L’Assemblée nationale a ajouté seize articles, dont certains, monsieur le secrétaire d’État, ne sont pas anodins, tels celui qui concerne la réduction du taux de TVA dans la restauration à 5, 5 % ou encore celui qui est relatif à la déclaration d’intérêt général pour certaines enceintes sportives.
Ce sont donc au total trente-six articles que le Sénat examine aujourd’hui en deuxième lecture. M. le secrétaire d’État ayant présenté les travaux de l’Assemblée nationale, je me limiterai aux articles importants et qui font débat, afin d’expliquer les raisons pour lesquelles votre commission vous propose d’adopter conforme le texte de l’Assemblée nationale.
Le premier point sensible concerne les articles 4 et 4 bis A, relatifs aux voitures de grande remise et aux moto-taxis.
Pour les premières, l’Assemblée nationale a renvoyé au décret le soin d’établir les conditions d’aptitude professionnelle des chauffeurs. Cela nous convient, monsieur le secrétaire d’État, si vous nous confirmez que figureront, au titre de ces conditions, des capacités linguistiques, et que les moyens que le Sénat avait prévus pour justifier de ces aptitudes – le stage, l’exercice d’activités antérieures, l’examen professionnel ou la possession d’un diplôme, d’un titre ou d’un certificat agréé – seront bien retenus.
Quant aux motos-taxis, les députés ont approuvé le principe de l’encadrement, mais ils ont préféré aux modalités retenues par le Sénat celles de l’un de leurs collègues, Didier Gonzales, qui auraient fait l’objet de négociations approfondies tant avec la profession qu’avec le ministère de l’intérieur.
Dès lors que les objectifs sont bien les mêmes, que la sécurité du consommateur est assurée et que les conditions de concurrence avec les taxis sont bien prises en compte, le texte de l’article 4 bis A convient, en l’état, à la commission.
Les députés ont ensuite supprimé l’article 4 bis, qui prévoyait un rapport sur l’accueil des touristes internationaux français.
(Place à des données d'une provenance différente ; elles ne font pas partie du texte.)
Lemma drop_notices_steps fuel force last s :
  order_ok (core s) -> core_steps (core s) [] (core (drop_notices fuel force last s).2).
Proof.
  revert last s. induction fuel as [|fuel IH]; intros last s Hok; [apply css_nil|]. rewrite drop_notices_S.
  destruct (Z.leb_spec (Log.unsentDropped s) 0) as [|Hu]; [apply css_nil|]. cbv zeta.
  set (must := force || _). destruct (negb must && is_some last).
  { cbn [snd]. rewrite core_scheduleFlush. apply css_nil. }
  pose proof (rate_check must s) as Hc. destruct (if must then (true, s) else canEmit s) as [ok s1]. cbn [snd] in Hc.
  destruct (negb ok). { cbn [snd]. rewrite core_scheduleFlush, Hc. apply css_nil. }
  destruct (notice_turn_step s s1 Hok Hc Hu) as (Hs & _). destruct (notice_turn s s1) as [chunk s2].
  eapply core_steps_quiet; [by apply core_steps_one|]. apply IH. by eapply core_step_ok.
Qed.

Lemma flushDropNotice_steps s force :
  order_ok (core s) -> core_steps (core s) [] (core (flushDropNotice s force).2).
Proof. apply drop_notices_steps. Qed.

Lemma flush_loop_steps fuel force last s :
  order_ok (core s) -> core_steps (core s) [] (core (flush_loop fuel force last s).2).
Proof.
  revert last s. induction fuel as [|fuel IH]; intros last s Hok; [apply css_nil|]. rewrite flush_loop_S.
  destruct (Log.pending s) as [b|] eqn:Hp; [|apply css_nil].
  pose proof (rate_check force s) as Hc. destruct (if force then (true, s) else canEmit s) as [ok s1]. cbn [snd] in Hc.
  destruct (negb ok). { cbn [snd]. rewrite core_scheduleFlush, Hc. apply css_nil. }
  destruct (batch_turn_step s s1 b Hok Hc Hp) as (Hs & _). destruct (batch_turn s1 b) as [chunk s2].
  destruct force; cbn [snd]; [|by apply core_steps_one].
  eapply core_steps_quiet; [by apply core_steps_one|]. apply IH. by eapply core_step_ok.
Qed.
Je ne m’étendrai ni sur cette suppression ni sur les arguments qui y ont présidé, alors que l’Assemblée nationale a par ailleurs ajouté deux nouveaux rapports gouvernementaux et a très notablement étendu la portée des deux autres rapports que demandait le Sénat.
Nous n’allons pas poursuivre la navette pour cette seule raison, mais je souhaiterais, monsieur le secrétaire d’ État, que, tout à l’heure, lors de l’examen de l’amendement visant au rétablissement de l’article, déposé par notre collègue Philippe Dominati, qui était l’initiateur de cette proposition, vous nous confirmiez votre engagement, nonobstant une disposition législative expresse, à fournir à la représentation parlementaire, dans le courant du premier trimestre 2010, ce rapport sur les aéroports qui est attendu par nombre de nos collègues.
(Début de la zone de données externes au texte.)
(* ===== verification/Access.v ===== *)
(** * Roles, capabilities and the access policy

    modules/shared/src/authz.ts (roles, capabilities, grants),
    services/api/src/auth-policy.ts (the capability each REST route needs, the role
    gate) and services/api/src/local-routes-session-access.ts (what the session
    handlers check).  A regular expression over the path is written as the list of
    its segments: [[^/]+] is a segment that is not empty. *)

From Stdlib Require Import ZArith Lia Ascii String.
From stdpp Require Import base strings list.
From S2P Require Import Prelude Types Cron.

Local Open Scope string_scope.

(** ** authz.ts *)
Inductive UserRole := role_read_only | role_author | role_operator | role_maintainer | role_agent | role_admin.

#[global] Instance UserRole_eq_dec : EqDecision UserRole.
Proof. solve_decision. Defined.

Inductive Capability :=
| sessions_write | sessions_spawn | sessions_cancel_any | sessions_archive | schedules_write
| repositories_operate | fleet_drain | fleet_inventory | fleet_exec_config | providers_accounts
| providers_leases | catalog_write | accounts_write | integrations_write | audit_read | scheduler_run
| agent_protocol.

#[global] Instance Capability_eq_dec : EqDecision Capability.
Proof. solve_decision. Defined.

Definition CAPABILITIES : list Capability :=
  [sessions_write; sessions_spawn; sessions_cancel_any; sessions_archive; schedules_write; repositories_operate;
   fleet_drain; fleet_inventory; fleet_exec_config; providers_accounts; providers_leases; catalog_write;
   accounts_write; integrations_write; audit_read; scheduler_run; agent_protocol].

Definition AUTHOR_CAPABILITIES : list Capability := [sessions_write; sessions_spawn; sessions_archive].

Definition OPERATOR_CAPABILITIES : list Capability :=
  AUTHOR_CAPABILITIES ++
  [sessions_cancel_any; schedules_write; repositories_operate; fleet_drain; providers_leases].

Definition MAINTAINER_CAPABILITIES : list Capability :=
  OPERATOR_CAPABILITIES ++ [fleet_inventory; providers_accounts].

Definition ROLE_CAPABILITIES (role : UserRole) : list Capability :=
  match role with
  | role_read_only => []
  | role_author => AUTHOR_CAPABILITIES
  | role_operator => OPERATOR_CAPABILITIES
  | role_maintainer => MAINTAINER_CAPABILITIES
  | role_agent => [agent_protocol; fleet_drain]
  | role_admin => CAPABILITIES
  end.

Inductive PrincipalKind := kind_admin | kind_user | kind_service_account.

#[global] Instance PrincipalKind_eq_dec : EqDecision PrincipalKind.
Proof. solve_decision. Defined.

Module Principal.
Record Principal := mkPrincipal {
  id : string;
  username : string;
  role : UserRole;
  kind : PrincipalKind;
  allowedRepositoryIds : option (list string);
  boundHostId : option string;
}.
End Principal.
Notation Principal := Principal.Principal.

(** The axes of a grant: [{ role, allowedRepositoryIds?, boundHostId? }]. *)
Module Grant.
Record AccountGrant := mkGrant {
  role : UserRole;
  allowedRepositoryIds : option (list string);
  boundHostId : option string;
}.
End Grant.
Notation AccountGrant := Grant.AccountGrant.

Definition grant_of (p : Principal) : AccountGrant :=
  Grant.mkGrant (Principal.role p) (Principal.allowedRepositoryIds p) (Principal.boundHostId p).

Definition effectiveRole (g : AccountGrant) : UserRole :=
  match truthy_opt (Grant.boundHostId g) with
  | Some _ => match Grant.role g with role_read_only => role_read_only | _ => role_agent end
  | None => Grant.role g
  end.

Definition roleHas (role : UserRole) (capability : Capability) : bool :=
  existsb (fun c => bool_decide (c = capability)) (ROLE_CAPABILITIES role).

Definition principalHas (p : Principal) (capability : Capability) : bool :=
  let role := effectiveRole (grant_of p) in
  match capability with
  | agent_protocol =>
      roleHas role capability && bool_decide (Principal.kind p = kind_service_account) &&
      is_some (truthy_opt (Principal.boundHostId p))
  | _ => roleHas role capability
  end.

Definition principalCapabilities (p : Principal) : list Capability := List.filter (principalHas p) CAPABILITIES.

(** [ids?.length ? ids : undefined]. *)
Definition non_empty (ids : option (list string)) : option (list string) :=
  match ids with Some [] => None | _ => ids end.

Definition normalizeAccountGrant (g : AccountGrant) : AccountGrant :=
  Grant.mkGrant (effectiveRole g) (non_empty (Grant.allowedRepositoryIds g)) (truthy_opt (Grant.boundHostId g)).

Definition accountGrantError (g : AccountGrant) : option string :=
  let scoped := is_some (non_empty (Grant.allowedRepositoryIds g)) in
  let bound := is_some (truthy_opt (Grant.boundHostId g)) in
  if bool_decide (Grant.role g = role_admin) && (scoped || bound)
  then Some "admin accounts cannot be repository- or host-scoped"
  else if bool_decide (Grant.role g = role_agent)
  then (if bound then None else Some "agent accounts require boundHostId")
  else if bound then Some "boundHostId is only valid on agent accounts"
  else None.

(** ** auth-policy.ts *)
Definition SAFE_METHODS : list string := ["GET"; "HEAD"; "OPTIONS"].

Definition matchesRoutePrefix (pathname route : string) : bool :=
  str_eqb pathname route || String.prefix (route ++ "/") pathname.

(** A segment of a route: a literal, one of some literals, or [[^/]+]. *)
Inductive Segment := lit (s : string) | one_of (l : list string) | any_segment.

Definition segment_matches (p : Segment) (s : string) : bool :=
  match p with
  | lit l => str_eqb s l
  | one_of l => existsb (str_eqb s) l
  | any_segment => truthy s
  end.

Fixpoint segments_match (ps : list Segment) (segments : list string) : bool :=
  match ps, segments with
  | [], [] => true
  | p :: ps', s :: segments' => segment_matches p s && segments_match ps' segments'
  | _, _ => false
  end.

(** [^\/api\/v1\/...$]. *)
Definition route (pathname : string) (ps : list Segment) : bool :=
  segments_match (lit "" :: lit "api" :: lit "v1" :: ps) (split_on "/" pathname).

Inductive Required := req (c : Capability) | req_authenticated | req_unknown.

Definition EXEC_CONFIG_CAPABILITY : Capability := fleet_exec_config.

Definition is_write (method : string) : bool := negb (existsb (str_eqb method) SAFE_METHODS).

(** The routes below [/api/v1/sessions/:id/] that a write reaches. *)
Definition session_write_route (pathname : string) : option Capability :=
  let under ps := route pathname (lit "sessions" :: any_segment :: ps) in
  if under [lit "log-parts"] then Some agent_protocol
  else if under [lit "log-archive"] then Some agent_protocol
  else if under [lit "outputs"; one_of ["prepare"; "complete"]] || under [lit "outputs"; lit "upload"; any_segment]
  then Some agent_protocol
  else if under [lit "archive"] then Some sessions_archive
  else if under [lit "children"] then Some sessions_spawn
  else if matchesRoutePrefix pathname "/api/v1/sessions" then Some sessions_write
  else None.

Definition requiredCapability (method pathname : string) : Required :=
  let write := is_write method in
  let on_write c := if write then req c else req_authenticated in
  if str_eqb pathname "/api/v1/integrations/slack" || str_eqb pathname "/api/v1/integrations/slack/oauth/start"
  then req integrations_write
  else if str_eqb pathname "/api/v1/integrations/github-ingress" then req integrations_write
  else if str_eqb pathname "/api/v1/session-log-settings" then on_write integrations_write
  else if route pathname [lit "integrations"; lit "custom"; any_segment] then req integrations_write
  else if matchesRoutePrefix pathname "/api/v1/auth/users" || matchesRoutePrefix pathname "/api/v1/auth/service-accounts"
  then req accounts_write
  else if str_eqb pathname "/api/v1/audit-logs" then req audit_read
  else if str_eqb pathname "/api/v1/host/messages" then req agent_protocol
  else if matchesRoutePrefix pathname "/api/v1/scheduler" then req scheduler_run
  else if str_eqb pathname "/api/v1/hosts/drain" || str_eqb pathname "/api/v1/hosts/resume" then on_write fleet_drain
  else if route pathname [lit "repositories"; any_segment; one_of ["pause"; "drain"; "activate"]]
  then on_write repositories_operate
  else if route pathname [lit "repositories"; any_segment; lit "session-drains"] ||
          route pathname [lit "repositories"; any_segment; lit "session-drains"; any_segment] ||
          route pathname [lit "repositories"; any_segment; lit "session-drains"; any_segment; lit "release"]
  then on_write sessions_write
  else if route pathname [lit "hosts"; any_segment; one_of ["exec-config"; "update-config"]]
  then on_write EXEC_CONFIG_CAPABILITY
  else if route pathname [lit "workspace-pools"; any_segment; lit "exec-config"] then req EXEC_CONFIG_CAPABILITY
  else if str_eqb pathname "/api/v1/host-inventories" || route pathname [lit "hosts"; any_segment; lit "inventory"]
  then on_write fleet_inventory
  else if route pathname [lit "provider-accounts"; any_segment; lit "leases"] ||
          route pathname [lit "provider-accounts"; any_segment; lit "leases"; any_segment; lit "release"]
  then req providers_leases
  else if matchesRoutePrefix pathname "/api/v1/provider-accounts" then on_write providers_accounts
  else if matchesRoutePrefix pathname "/api/v1/workspace-pools" then on_write EXEC_CONFIG_CAPABILITY
  else if matchesRoutePrefix pathname "/api/v1/commands" || matchesRoutePrefix pathname "/api/v1/providers" ||
          matchesRoutePrefix pathname "/api/v1/repositories"
  then on_write catalog_write
  else if matchesRoutePrefix pathname "/api/v1/schedules" then on_write schedules_write
  else if negb write then req_authenticated
  else match session_write_route pathname with
       | Some c => req c
       | None => if String.prefix "/api/v1/" pathname then req_unknown else req_authenticated
       end.

Definition isUnroutedWrite (method pathname : string) : bool :=
  match requiredCapability method pathname with req_unknown => true | _ => false end.

Definition BOUND_KEY_HANDLER_DENIALS : list Capability :=
  [sessions_write; sessions_spawn; sessions_archive; schedules_write].

Definition is_bound (p : Principal) : bool := is_some (truthy_opt (Principal.boundHostId p)).

Definition authorize (p : Principal) (method pathname : string) : bool :=
  match requiredCapability method pathname with
  | req_unknown => false
  | req_authenticated => true
  | req capability =>
      if is_bound p && existsb (fun c => bool_decide (c = capability)) BOUND_KEY_HANDLER_DENIALS then true
      else principalHas p capability
  end.

Definition mayAccessRepository (p : option Principal) (repositoryId : option string) : bool :=
  match p ≫= Principal.allowedRepositoryIds with
  | None => true
  | Some ids =>
      match truthy_opt repositoryId with Some id => existsb (str_eqb id) ids | None => false end
  end.

Definition mayAccessHost (p : option Principal) (hostId : nullable string) : bool :=
  match p ≫= (fun q => truthy_opt (Principal.boundHostId q)) with
  | None => true
  | Some bound => bool_decide (hostId = Val bound)
  end.

Definition may (p : option Principal) (capability : Capability) : bool :=
  match p with Some q => principalHas q capability | None => false end.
S’agissant de l’article 6 relatif à Atout France, la commission n’a pas émis d’objection aux diverses modifications apportées par l’Assemblée nationale. Je voudrais toutefois souligner qu’en comparant notre offre touristique à celle de nos concurrents proches ou lointains, on mesure les efforts à accomplir pour élever la compétence des acteurs du tourisme français, condition essentielle de notre compétitivité : produits plus innovants, meilleurs processus de gestion et de commercialisation, amélioration de la qualité du service constituent en effet des défis auxquels il nous faut répondre rapidement.
L’une des tâches d’Atout France sera d’assurer la préparation et la cohérence de ces réponses. Mais les missions de la nouvelle agence seront d’une ampleur telle que, même si ses moyens sont accrus, ils s’avéreront largement insuffisants pour lui permettre de répondre seule à l’ensemble de ces défis, de sorte que des coopérations avec des partenaires qualifiés seront évidemment nécessaires.
Dans les domaines complexes de l’enseignement et de la formation en particulier, où le secrétariat d’État chargé du tourisme ne dispose plus de compétences propres, l’agence Atout France n’aura-t-elle pas le plus grand intérêt, ainsi que vous l’avez publiquement recommandé le 27 mai dernier devant le nouvel Institut français du tourisme, monsieur le secrétaire d’État, à s’appuyer sur les réseaux existants les plus pertinents ?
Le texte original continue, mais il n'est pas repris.